ソニーセミコンダクタソリューションズの細井と申します。
（上記の絵はChatGPTにcodexcliを利用してRaspberry Pi AI CameraのWebアプリケーションを作成するイメージ画を描いてとお願いして生成されたものです。GPIOにカメラが生えてますがそれっぽい絵になっています。すごい！）

2025年4月16日にOpenAIからターミナル上で動作する軽量なコーディングエージェントであるCodex CLIがリリースされました。
今回はこのCodex CLIを用いたVibe CodingでRaspberry Pi AI CameraのWebアプリケーションを開発してみたいと思います。（ぜひネタバラシまでご覧ください。）

バイブコーディングはAIに依存したプログラミング手法で、人は解きたい問題をコーディングに特化した大規模言語モデル（LLM）へのプロンプトとして自然言語で記述し、LLM自体が実際のCodingを行うという手法です。用語自体は2025年2月にドレイ・カーパシーによって提唱されたようです。Wiki参照

この記事を読んでわかること

CodexCLIのインストール方法とCodexCLIを用いたVibe Codingの一例
Vibe CodingによるAI Cameraアプリケーションの開発例

Raspberry Pi AI Cameraを用いたWebアプリケーション開発

概要

Raspberry PiのAI Camera(IMX500)を用いて、Webブラウザにストリーミングしながらリアルタイムでバウンディングボックス内の画像処理を切り替えられるアプリケーションを作成しました。

Codex CLIのインストール

クライアントPC(macOS/Linux)にCodex CLIをインストールします。

npm install -g @openai/codex

API Keyの登録をします。
OpenAI Platformにアクセスし、SearchからAPI Keysと入力します。

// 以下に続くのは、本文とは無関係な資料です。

(* ===== verification/Service.v ===== *)
(** * The service's operations

    src/src/cache/service.rs: the [s3s::S3] trait on the proxy.  Nine operations have a
    handler of their own ([ListIndex], [Mutation], [Proxy]); every other one is forwarded to
    the operation of its name on the upstream proxy, which is behind the [inner] parameter,
    like the handlers themselves.  Constructors are the trait's methods. *)

From S2P Require Import Prelude.
From S2P Require Import Origin.

Inductive S3Op :=
| ListObjectsV2 | PutObject | DeleteObject | DeleteObjects | CompleteMultipartUpload | CopyObject | GetObject
| HeadObject | DeleteBucket | AbortMultipartUpload | CreateBucket | CreateBucketMetadataTableConfiguration
| CreateMultipartUpload | CreateSession | DeleteBucketAnalyticsConfiguration | DeleteBucketCors
| DeleteBucketEncryption | DeleteBucketIntelligentTieringConfiguration | DeleteBucketInventoryConfiguration
| DeleteBucketLifecycle | DeleteBucketMetadataTableConfiguration | DeleteBucketMetricsConfiguration
| DeleteBucketOwnershipControls | DeleteBucketPolicy | DeleteBucketReplication | DeleteBucketTagging
| DeleteBucketWebsite | DeleteObjectTagging | DeletePublicAccessBlock | GetBucketAccelerateConfiguration
| GetBucketAcl | GetBucketAnalyticsConfiguration | GetBucketCors | GetBucketEncryption
| GetBucketIntelligentTieringConfiguration | GetBucketInventoryConfiguration | GetBucketLifecycleConfiguration
| GetBucketLocation | GetBucketLogging | GetBucketMetadataTableConfiguration | GetBucketMetricsConfiguration
| GetBucketNotificationConfiguration | GetBucketOwnershipControls | GetBucketPolicy | GetBucketPolicyStatus
| GetBucketReplication | GetBucketRequestPayment | GetBucketTagging | GetBucketVersioning | GetBucketWebsite
| GetObjectAcl | GetObjectAttributes | GetObjectLegalHold | GetObjectLockConfiguration | GetObjectRetention
| GetObjectTagging | GetObjectTorrent | GetPublicAccessBlock | HeadBucket | ListBucketAnalyticsConfigurations
| ListBucketIntelligentTieringConfigurations | ListBucketInventoryConfigurations | ListBucketMetricsConfigurations
| ListBuckets | ListDirectoryBuckets | ListMultipartUploads | ListObjectVersions | ListObjects | ListParts
| PutBucketAccelerateConfiguration | PutBucketAcl | PutBucketAnalyticsConfiguration | PutBucketCors
| PutBucketEncryption | PutBucketIntelligentTieringConfiguration | PutBucketInventoryConfiguration
| PutBucketLifecycleConfiguration | PutBucketLogging | PutBucketMetricsConfiguration
| PutBucketNotificationConfiguration | PutBucketOwnershipControls | PutBucketPolicy | PutBucketReplication
| PutBucketRequestPayment | PutBucketTagging | PutBucketVersioning | PutBucketWebsite | PutObjectAcl
| PutObjectLegalHold | PutObjectLockConfiguration | PutObjectRetention | PutObjectTagging | PutPublicAccessBlock
| RestoreObject | SelectObjectContent | UploadPart | UploadPartCopy | WriteGetObjectResponse.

画面右上のCreateAPIKeyを押し、新たにAPI Keyの登録を行います。

生成されたAPI Keyは1度しか表示されないため、必ずコピーしてください。

クライアントPCで下記のコマンドを実行し、環境変数としてOpenAPI Keyを登録してください。

export OPENAI_API_KEY=${取得したAPIKey}

この状態で

codex

と実行することで下記のようにCodex CLIが起動します。

ForQiita % codex                        
╭──────────────────────────────────────────────────────────────╮
│ ● OpenAI Codex (research preview) v0.1.2504301751            │
╰──────────────────────────────────────────────────────────────╯
╭──────────────────────────────────────────────────────────────╮
│ localhost session: xxx          │
│ ↳ workdir: ~/work/sample/codexcli/ForQiita                   │
│ ↳ model: o4-mini                                             │
│ ↳ provider: openai                                           │
│ ↳ approval: suggest                                          │
╰──────────────────────────────────────────────────────────────╯
╭────────────────────────────────────────────────────────────────────────────────────────────────────────────────────────╮
│                                                                                                                        │
╰────────────────────────────────────────────────────────────────────────────────────────────────────────────────────────╯
  try: explain this codebase to me | fix any build errors | are there any bugs in my code?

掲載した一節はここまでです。